Tempo fa viveva un maestro rispettato e venerato, dirigeva un importante tempio nella capitale, e per alcuni era addirittura il più grande maestro zen dell’epoca. Severo ma corretto, conoscitore delle parole dei Patriarchi ma disponibile con chiunque, vestiva nel modo più semplice possibile. Aveva molti allievi, anche nobili, samurai e intellettuali, e fra questi figurava nientemeno che l’imperatore che partecipava ai ritiri e veniva ad ascoltare i suoi sermoni. Un giorno però il monaco decise di andarsene, intendeva seguire la regola antica che prescrive di trascorrere parte della propria vita in un eremo di montagna. Così, una mattina, si è alzato, ha sistemato le sue poche cose e si è diretto alla porta d’ingresso del tempio, senza proferire parola. Non amava gli addii e non informò nessuno della sua scelta. Un profondo inchino verso la sala del Dharma, dove troneggiava una grande statua dorata, e nei suoi sandali si è avviato lontano da qualsiasi centro urbano.

Si racconta che si sia recato su una montagna che supera di poco i mille metri di altezza, dove alcuni decenni prima aveva consumato le sue giornate un eremita che era stato anche maestro del suo maestro, un poeta che aveva lasciato alcune poesie incise sulle cortecce degli alberi. Risalendo i sentieri se ne incontra ancora qualche d’una, nel cui solco i vagabondi delle generazioni di mezzo fra la sua e quella dell’eremita hanno passato il capo di un bastone, la punta di un sasso acuminato, la lama di un coltello da pastore, per non dimenticare i segni di quella voce inlignita fra le resine dei pini.

Anni dopo, nello stesso tempio che il monaco ha abbandonato, un giovane praticante vuole diventare un grande maestro. Alto, bello, figlio di un ricco mercante di kimono, la sua cultura è solida, il suo carattere sfrontato. Parlando coi monaci e con l’abate viene a sapere che il più importante maestro del tempo abita in completa solitudine e povertà. Un giorno egli si alza di buon’ora e si avvia verso la regione al cui centro s’innalza la montagna del maestro. Dopo diversi giorni di passo deciso il ragazzo raggiunge il profilo del monte, chiede informazioni al villaggio più vicino ma nessuno sa indicargli con precisione dove si trovi il rifugio del monaco. Più che una montagna si tratta di un massiccio montuoso, con una vetta principale ma diverse altre cime. Il giovane fa scorta di cibo e risale i sentieri, arrivando alla cima percorrendo tre diverse vie. Incontra cervi, daini, cinghiali, tanti tipi di uccelli, qualche volpe, i resti di un cane forse divorato dai lupi, e altri animaletti ma nessun uomo. Affonda le sue mani svelte nelle acque gelide dei torrenti e si abbevera. Dorme dove gli capita, sotto le fronde profumate e le costellazioni di stelle, cammina quando è in forza e riposa quando il suo corpo è stanco.

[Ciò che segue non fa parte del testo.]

(** What a listing in another order cannot change. *)
Definition same_demands (d d' : Decision) : Prop :=
  dc_decision d' = dc_decision d /\ dc_requirements d' = dc_requirements d /\
  dc_reason_codes d' = dc_reason_codes d /\ dc_context_sha256 d' = dc_context_sha256 d /\
  dc_denials d' ≡ₚ dc_denials d /\ dc_matched d' ≡ₚ dc_matched d.

Lemma decide_policies_Permutation ps ps' context d : Forall sound_policy ps -> ps ≡ₚ ps' ->
  decide_policies ps context = Ok d -> exists d', decide_policies ps' context = Ok d' /\ same_demands d d'.
Proof.
  intros Hps HP Hd. unfold decide_policies in *.
  set (matched := js_sort policy_compare _) in Hd. set (matched' := js_sort policy_compare _).
  assert (matched ≡ₚ matched') as HM.
  { unfold matched, matched'. by rewrite !js_sort_Permutation, (bfilter_Permutation _ _ _ HP). }
  assert (effectRows matched ≡ₚ effectRows matched') as HR by (by rewrite HM).
  assert (Forall (fun row => sound_effect (ef_kind row.2)) (effectRows matched)) as Hsound.
  { apply effectRows_sound. unfold matched. rewrite js_sort_Permutation. apply Forall_forall.
    intros p [_ Hp]%elem_of_bfilter. rewrite Forall_forall in Hps. by apply Hps. }
  apply bind_Ok in Hd as ([[requirements denials] codes] & (f & Hf & -> & -> & ->)%compileRequirements_Ok & Hd).
  apply Ok_inj in Hd. subst d. pose proof (resolve_Permutation _ _ _ HR Hf) as Hf'.
  eexists. split; [erewrite bind_step by (apply compileRequirements_Ok; eexists; split; [exact Hf'|done]); reflexivity|].
  assert (omap row_denial (effectRows matched') ≡ₚ omap row_denial (effectRows matched)) as HD by (by rewrite HR).
  assert (pushRequirements (fold_left collect (effectRows matched') nothing_collected) f context
    = pushRequirements (fold_left collect (effectRows matched) nothing_collected) f context) as Hreq.
  { apply ranked_unique; [apply requirements_ranked..|]. intros r. rewrite !pushRequirements_demands by (try done; by rewrite <- HR).
    split; apply demands_perm; by rewrite HR. }
  unfold same_demands. simpl. rewrite Hreq. repeat split; [| |by rewrite !js_sort_Permutation|by symmetry].
  - by rewrite !js_sort_length, HD.
  - unfold sorted. apply sort_strings_Permutation. f_equiv. intros k.
    rewrite !fold_sets, (Exists_perm _ _ HR). done.
Qed.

Finalmente, risalendo la montagna lungo una quarta via, scorge una casupola di legni e canne, si avvicina e chiama. Nessuna risposta. Così spalanca la porticina, affaticando gli occhi inizia a scorgere la figura di un piccolo uomo seduto nella posizione del loto, come il Buddha Sakyamuni, la testa lucida e madida a causa dell’afa, due baffetti grigi, sottili, spioventi e spinosi ed una barba incolta.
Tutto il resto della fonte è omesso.